## SageMaker Debugger Demo and Status

This notebook presents an example case of the SageMaker Debugger for training a ResNet50 model on Imagenet data. It covers the implementation of Debugger rules, configurations, Tensorboard, and profiling. We also note current limitations for the Debugger, and future enhacements.

### Environment

This notebook is designed to run in SageMaker Studio using the PyTorch DLC. We also recommend updating to the most recent version of SageMaker, as this will ensure you have all the latest containers for training instances.

In [None]:
#!pip install --upgrade sagemaker

### Studio

Working in SageMaker Studio has a couple benefits, but to get the most out of it, there's a few additional setup steps.

First, when you're running in Studio, you're using multiple instances. You can see everything that's currently running by clicking the circle with a square in it on the far left of the window. There's also one additional instance that's actually managing the Jupyter environment. You can get a terminal to this instance by clicking the folder on the far left, then the plus sign to the right of it to get the launcher page, then select `System Terminal`. 

Other than the Jupyter instance, all other instances in your environment will have associated Docker containers. Each instance can have multiple Docker containers, referred to as apps. In the launcher you can select a SageMaker Docker image to launch a new container with a notebook. From within the notebook, you can get access to the terminal on the respective instance by selecting the $_ symbol at the top of the notebook.

There's two additions we want to make to the environment. First, we want to add Tensorboard to our Jupyter instance.

1. Open a system terminal from the launcher page.
2. Enter `pip install tensorboard`
3. To test Tensorboard, run `tensorboard --host 0.0.0.0 --port 6006`
4. To get to Tensorboard, copy your studio URL into a new browser window, and change `lab` to `proxy/6006/`
    - For example, `https://a-stringofsomething.studio.us-east-1.sagemaker.aws/jupyter/default/lab?`
    - Becomes `https://a-stringofsomething.studio.us-east-1.sagemaker.aws/jupyter/default/proxy/6006/`
    - Make sure to include the final `/`, or Tensorboard will not load correctly
    - Shutdown Tensorboard by going back to the system terminal and pressing `ctrl-c`
    - More details can be found in the [Tensorboard Studio Documentation](https://docs.aws.amazon.com/sagemaker/latest/dg/studio-tensorboard.html)
    
The other addition is if you want to be able to prototype your model on Studio, rather than launching a training job each time. This can be a useful time saver for interactive development.

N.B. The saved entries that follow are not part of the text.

(** ** What the instructions do *)

(** The register file after an instruction that ends normally: its writes, the
    pending load, the new pending load, and the program counters. *)
Definition retired (writes : list (Z * Z)) (pcAfter nextLoadReg nextLoadValue : Z)
    (r : list Z) : list Z :=
  let r1 := foldl (λ r p, <[Z.to_nat p.1 := p.2]> r) r writes in
  let r2 := delayed nextLoadReg nextLoadValue r1 in
  <[Z.to_nat NextPCReg := pcAfter]>
    (<[Z.to_nat PCReg := default 0 (aget r2 NextPCReg)]>
      (<[Z.to_nat PrevPCReg := default 0 (aget r2 PCReg)]> r2)).

(** What [DelayedLoad] relies on. *)
Definition loadable (r : list Z) : Prop :=
  zlen r = NumTotalRegs ∧ ∃ l, aget r LoadReg = Some l ∧ 0 ≤ l < NumGPRegs.

Lemma wf_loadable r : wf_regs r → loadable r.
Proof. intros (H1 & _ & _ & H2). by split. Qed.

(** The program counters after an instruction that does not write them. *)
Lemma retired_pc writes pcAfter lr lv r next :
  loadable r → aget r NextPCReg = Some next → 0 ≤ lr < NumGPRegs →
  Forall (λ p, 0 ≤ p.1 < 34) writes →
  aget (retired writes pcAfter lr lv r) PCReg = Some next
  ∧ aget (retired writes pcAfter lr lv r) NextPCReg = Some pcAfter.
Proof.
  intros (Hlen & l & Hl & Hlr) Hn Hr Hw. unfold retired.
  set (r1 := foldl _ r writes).
  assert (zlen r1 = NumTotalRegs ∧ aget r1 LoadReg = Some l ∧ aget r1 NextPCReg = Some next)
    as (Hlen1 & Hl1 & Hn1).
  { subst r1. clear Hlr. revert r Hlen Hl Hn.
    induction Hw as [|p ws Hp Hws IH]; intros r Hlen Hl Hn; simpl; [done|].
    apply IH; [by rewrite zlen_insert| |]; rewrite aget_insert_ne by reg_range; done. }
  clearbody r1. set (r2 := delayed lr lv r1).
  assert (zlen r2 = NumTotalRegs) as Hlen2 by (unfold r2, delayed; by rewrite !zlen_insert).
  assert (aget r2 NextPCReg = Some next) as Hn2.
  { unfold r2, delayed. rewrite Hl1. simpl default. change 0%nat with (Z.to_nat 0).
    rewrite !aget_insert_ne by reg_range. done. }
  clearbody r2. rewrite Hn2. simpl default. split.
  - rewrite aget_insert_ne by reg_range. apply aget_insert_eq.
    rewrite zlen_insert, Hlen2. reg_range.
  - apply aget_insert_eq. rewrite !zlen_insert, Hlen2. reg_range.
Qed.

(** A pending load arrives at the end of the next instruction, over whatever
    that instruction writes. *)
Lemma retired_load writes pcAfter lr lv pcAfter0 l v r :
  loadable r → 0 ≤ l < NumGPRegs → 0 < l →
  Forall (λ p, 0 ≤ p.1 < 34) writes →
  aget (retired writes pcAfter lr lv (retired [] pcAfter0 l v r)) l = Some v.
Proof.
  intros (Hlen & l0 & Hl0 & Hlr) Hl Hpos Hw.
  set (r0 := retired [] pcAfter0 l v r).
  assert (zlen r0 = NumTotalRegs ∧ aget r0 LoadReg = Some l ∧ aget r0 LoadValueReg = Some v)
    as (Hlen0 & Hload & Hval).
  { unfold r0, retired, delayed. cbn [foldl]. rewrite Hl0. simpl default.
    change 0%nat with (Z.to_nat 0).
    rewrite !zlen_insert, !(aget_insert_ne _ NextPCReg), !(aget_insert_ne _ PCReg),
      !(aget_insert_ne _ PrevPCReg), !(aget_insert_ne _ 0) by reg_range.
    split; [done|]. split.
    - rewrite (aget_insert_ne _ LoadValueReg) by reg_range. apply aget_insert_eq.
      rewrite zlen_insert. reg_range.
    - apply aget_insert_eq. rewrite !zlen_insert. reg_range. }
  clearbody r0. unfold retired at 1. set (r1 := foldl _ r0 writes).
  assert (zlen r1 = NumTotalRegs ∧ aget r1 LoadReg = Some l ∧ aget r1 LoadValueReg = Some v)
    as (Hlen1 & Hload1 & Hval1).
  { subst r1. revert r0 Hlen0 Hload Hval.
    induction Hw as [|p ws Hp Hws IH]; intros r0 ???; simpl; [done|].
    apply IH; [by rewrite zlen_insert| |]; rewrite aget_insert_ne by reg_range; done. }
  clearbody r1. rewrite !(aget_insert_ne _ NextPCReg), !(aget_insert_ne _ PCReg),
    !(aget_insert_ne _ PrevPCReg) by reg_range.
  unfold delayed. rewrite Hload1, Hval1. simpl default. change 0%nat with (Z.to_nat 0).
  rewrite !(aget_insert_ne _ 0), !(aget_insert_ne _ LoadValueReg),
    !(aget_insert_ne _ LoadReg) by reg_range.
  apply aget_insert_eq. rewrite Hlen1. reg_range.
Qed.

(** [i] is the instruction the machine executes next; [m1] is the machine once
    it is fetched (the page is marked used). *)
Definition fetches {K} (big : bool) (h : ExceptionType → M (Machine K) unit)
    (m : Machine K) (i : Instruction) (m1 : Machine K) : Prop :=
  ∃ pc raw, aget (registers m) PCReg = Some pc
    ∧ ReadMem big h pc 4 m = Ok (Some raw, m1) ∧ Decode (u32 raw) = Ok i.

Section functional.
Context {K : Type} (big : bool) (ExceptionHandler : ExceptionType → M (Machine K) unit).
Implicit Types m : Machine K.

(** A successful load from memory changes no register, and not the invariant. *)
Lemma ReadMem_keeps m addr size v m1 :
  wf m → size = 1 ∨ size = 2 ∨ size = 4 →
  ReadMem big ExceptionHandler addr size m = Ok (Some v, m1) →
  wf m1 ∧ registers m1 = registers m ∧ mainMemory m1 = mainMemory m ∧ in_s32 v.
Proof.
  intros Hwf Hs. pose proof Hwf as (Hr & Hm & Ht).
  pose proof (translation_bounds m addr size false) as Hb.
  rewrite ReadMem_spec by done. destruct (translation m addr size false) as [x|[[r e] pa]].
  { intros (? & ? & _ & H)%M_bind_Ok. done. }
  specialize (Hb _ _ _ Hs eq_refl). intros [= <- <-].
  split; [by apply wf_update_entry|]. split; [apply registers_update_entry|].
  split; [apply mainMemory_update_entry|].
  destruct (bytes_at_ok m pa size Hm) as [Hl Hok]; [lia|lia|lia|]. by apply value_of_range.
Qed.

Lemma fetches_keeps m i m1 :
  wf m → fetches big ExceptionHandler m i m1 →
  wf m1 ∧ registers m1 = registers m ∧ mainMemory m1 = mainMemory m ∧ wf_instr i.
Proof.
  intros Hwf (pc & raw & Hpc & Hrd & Hdec).
  destruct (ReadMem_keeps m pc 4 raw m1 Hwf ltac:(auto) Hrd) as (? & ? & ? & _).
  split; [done|]. split; [done|]. split; [done|].
  destruct (Decode_total (u32 raw)) as (i' & Hi & Hok). rewrite Hdec in Hi. by injection Hi as <-.
Qed.

(** From a fetched instruction to the end of [OneInstruction]. *)
Lemma OneInstruction_fetched m i m1 next :
  fetches big ExceptionHandler m i m1 → aget (registers m1) NextPCReg = Some next →
  OneInstruction big ExceptionHandler m
  = (o ← exec big ExceptionHandler i (add32 next 4);
     match o with
     | Return => mret tt
     | Next pcAfter lr lv => advance pcAfter lr lv
     end) m1.
Proof.
  intros (pc & raw & Hpc & Hrd & Hdec) Hn. unfold OneInstruction.
  mrun by (by apply reg_get). mrun. cbv beta iota. rewrite Hdec. mrun.
  by mrun by (by apply reg_get).
Qed.

(** The effect of [advance] on a machine whose instruction made some writes. *)
Lemma advance_Ok m pcAfter lr lv writes :
  loadable (registers m) → Forall (λ p, 0 ≤ p.1 < NumTotalRegs ∧ p.1 ≠ LoadReg) writes →
  advance pcAfter lr lv
    (with_registers (λ r, foldl (λ r p, <[Z.to_nat p.1 := p.2]> r) r writes) m)
  = Ok (tt, with_registers (retired writes pcAfter lr lv) m).
Proof.
  intros (Hlen & l & Hl & Hlr) Hw.
  assert (∀ r : list Z, zlen r = NumTotalRegs → aget r LoadReg = Some l →
    zlen (foldl (λ r p, <[Z.to_nat p.1 := p.2]> r) r writes) = NumTotalRegs
    ∧ aget (foldl (λ r p, <[Z.to_nat p.1 := p.2]> r) r writes) LoadReg = Some l) as Hfold.
  { induction Hw as [|p ws [Hp1 Hp2] Hws IH]; intros r Hr1 Hr2; simpl; [done|].
    apply IH; [by rewrite zlen_insert|]. by rewrite aget_insert_ne by lia. }
  destruct (Hfold (registers m) Hlen Hl) as [Hlen1 Hl1]. clear Hfold.
  unfold advance, retired. set (r1 := foldl _ (registers m) writes) in *.
  mrun by (apply DelayedLoad_Ok; simpl; [done|exists l; split; [done|reg_range]]).
  simpl. fold r1. set (r2 := delayed lr lv r1).
  assert (zlen r2 = NumTotalRegs) as Hlen2 by (unfold r2, delayed; by rewrite !zlen_insert).
  destruct (aget_lt_is_Some r2 PCReg) as [pc Hpc]; [rewrite Hlen2; reg_range|].
  destruct (aget_lt_is_Some r2 NextPCReg) as [next Hnext]; [rewrite Hlen2; reg_range|].
  mrun by (apply reg_get; exact Hpc).
  mrun by (apply set_reg_Ok; simpl; fold r1 r2; rewrite Hlen2; reg_range).
  mrun by (apply reg_get; simpl; fold r1 r2; rewrite aget_insert_ne by reg_range; exact Hnext).
  mrun by (apply set_reg_Ok; simpl; fold r1 r2; rewrite zlen_insert, Hlen2; reg_range).
  rewrite set_reg_Ok by (simpl; fold r1 r2; rewrite !zlen_insert, Hlen2; reg_range).
  unfold with_registers. simpl. fold r1 r2. by rewrite Hpc, Hnext.
Qed.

The `Scratch.ipynb` notebook contains a prototype training script. At the top of the notebook, the first cell runs `pip install -e ./src`. This installs all dependencies for our model, including PyTorch Lightning and Webdataset. 

Also note that training jobs will automatically run this same setup. For example, if you launch a trianing job on a standard PyTorch DLC, and include a `setup.py` file in your source directory with a python file as your entry point, SageMaker will automatically run `pip install` on the included setup file. This allows for easier customization of training images, without the need to create your own image ahead of time.

### Debugger

The SageMaker Debugger is a collection of tools for monitoring model training, and taking action based on obeserved behavior. The Debugger consists of 4 main components:

#### Tensor Collection Hook

The collection hook wraps your model and collects tensor data at regular intervals. For example, we can collect the loss tensor every 25 steps, and the gradients every 500 steps. You can also optionally apply reductions to these tensors (for example taking the mean and standard deviations of gradients). At each collection step, the results are stored in the training job's S3 output. The tensor collection hook can be setup manually, or you can specify rules, to determine which tensors to collect.

#### Rules

Adding rules to your training job will launch additional monitoring instances to observe for some behavior. For example, the `Overfit` rule will add the necessary tensor collection config to save the loss tensor to S3, and launch a processing instance which will monitor the loss during training, and raise an alert if the conditions for overfitting are triggered. This trigger can be monitored in Studio, or passed to other tools. For example, you can have a rule send out a notification over email, SMS, or Slack when a condition is triggered. You can also have a rule trigger a lambda job, for example to shut down training if certain conditions are observed.

#### Tensorboard

The Debugger can take a Tensorboard configuration, which will add events files to the S3 output. You can monitor training by pointing the Tensorboard log directory to this location.

#### System Profiling

The system profiler will monitor instance performance for any issues during training. It has a set of rules to monitor for common training issues. For example, if GPU utilization is low, and CPU utilization is high, it will report a CPU bottleneck. Once training is complete, the system profiler will generate a profile report, which can be downloaded either from Studio or S3.

In [1]:
import os
from datetime import datetime

import boto3
from sagemaker import analytics, image_uris
from sagemaker.pytorch import PyTorch
from smexperiments.experiment import Experiment
from smexperiments.trial import Trial
from smexperiments.trial_component import TrialComponent
from smexperiments.tracker import Tracker
from sagemaker import get_execution_role
from sagemaker.debugger import (
    Rule,
    DebuggerHookConfig,
    TensorBoardOutputConfig,
    CollectionConfig,
    ProfilerConfig,
    FrameworkProfile,
    DetailedProfilingConfig,
    DataloaderProfilingConfig,
    rule_configs,
)
from smdebug.core.collection import CollectionKeys

### S3 Setup

This section is not required, just the way I like to setup my S3 bucket to keep jobs organized.

In [2]:
time_str = datetime.now().strftime("%d-%m-%Y-%H-%M-%S")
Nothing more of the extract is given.